4- Remarks About Retrospective Analysis of Ivermectin Effectiveness on Coronavirus Disease.

5- Standard Dose Ivermectin for COVID-19.

6- The Ivermectin in COVID Nineteen Study.

7- RECOVERY Collaborative Group. Dexamethasone in hospitalized patients with Covid-19:preliminary report.

8- Effect of Ivermectin on Time to Resolution of Symptoms Among Adults With Mild COVID-19: A Randomized Clinical Trial.

Um comentário sobre “Mas e a ivermectina?

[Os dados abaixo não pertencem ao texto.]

(** * OpenAeroStruct: circulation solve and aerostructural transfer

    A shallow embedding of

    - [openaerostruct/aerodynamics/solve_matrix.py] (class [SolveMatrix]) and
    - [transfer.py] (classes [TransferDisplacements] and [TransferLoads]),

    together with the properties of these components.

    Numbers.  The arrays of the source hold IEEE doubles (and, in
    [transfer.py], complex doubles that carry a complex-step perturbation).
    They are modelled by the real numbers [R]: every arithmetic operation of
    the source is the exact operation on [R], so "equal up to rounding" of
    the source reads as equality here.

    Failure.  A Python call either returns or raises; a raising call is
    [Raise] with the name of the exception class. *)

From Stdlib Require Import String.
From Stdlib Require Import ZArith Reals Lra Lia List Arith.
Import ListNotations.

Open Scope R_scope.

(** ** Outcome of a Python call *)

Inductive result (A : Type) : Type :=
| Ok (a : A)
| Raise (exc : string).
Arguments Ok {A} a.
Arguments Raise {A} exc.

Definition bind {A B : Type} (r : result A) (k : A -> result B) : result B :=
  match r with
  | Ok a => k a
  | Raise e => Raise e
  end.

Notation "x <- c1 ;; c2" := (bind c1 (fun x => c2))
  (at level 61, c1 at next level, right associativity).

(** ** NumPy arrays as lists *)

Module Numpy.

Definition vec := list R.
Definition matrix := list (list R).

(** [zeros n]: [numpy.zeros(n)]. *)
Definition zeros (n : nat) : vec := repeat 0 n.

(** Elementwise binary operation on two arrays of the same shape. *)
Fixpoint map2 {A B C : Type} (f : A -> B -> C) (l1 : list A) (l2 : list B) : list C :=
  match l1, l2 with
  | a :: t1, b :: t2 => f a b :: map2 f t1 t2
  | _, _ => []
  end.

Definition vadd (u v : vec) : vec := map2 Rplus u v.
Definition vsub (u v : vec) : vec := map2 Rminus u v.
Definition scal (k : R) (v : vec) : vec := map (Rmult k) v.

(** [dot u v]: inner product of two 1-d arrays. *)
Fixpoint dot (u v : vec) : R :=
  match u, v with
  | a :: u', b :: v' => a * b + dot u' v'
  | _, _ => 0
  end.

(** [mat_vec M x]: [M.dot(x)] for a 2-d [M] and a 1-d [x]. *)
Definition mat_vec (M : matrix) (x : vec) : vec := map (fun row => dot row x) M.

(** [vec_mat x M]: [x.dot(M)], the combination of the rows of [M] with the
    weights [x]; [n] is the number of columns of [M]. *)
Fixpoint vec_mat (n : nat) (x : vec) (M : matrix) : vec :=
  match x, M with
  | a :: x', row :: M' => vadd (scal a row) (vec_mat n x' M')
  | _, _ => zeros n
  end.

  1. Gostei muito do artigo. Porem existem diversos artigos que testaram diferentes drogas in vitro e até mesmo in vivo em animais de laboratorio com efeitos satisfatorios como exemplo (Broad Anti-Coronavirus Activity of the Food and Drug Administration-Approved Drugs against SARS-CoV-2 In Vitro and SARS-CoV In Vivo). Aqui no Brasil, também estudamos alguns medicamentos in vitro e chegamos às mesmas conclusões. Pelo exposto, fica dificil acreditar que em humanos essas drogas não tenham o mínimo efeito sobre a inibição do coronavirus. Fico pensando que talvez os medicamentos não estejam atingindo seu alvo, pois são administrados por via oral. Então gostaria de saber se seria viável fazer testes in vivo em cobaias, mas com os medicamentos sendo administrados por inalação ou nebulização? Acredito que se funcionasse, seria muito mais fácil testá-lo em humanos imediatamente.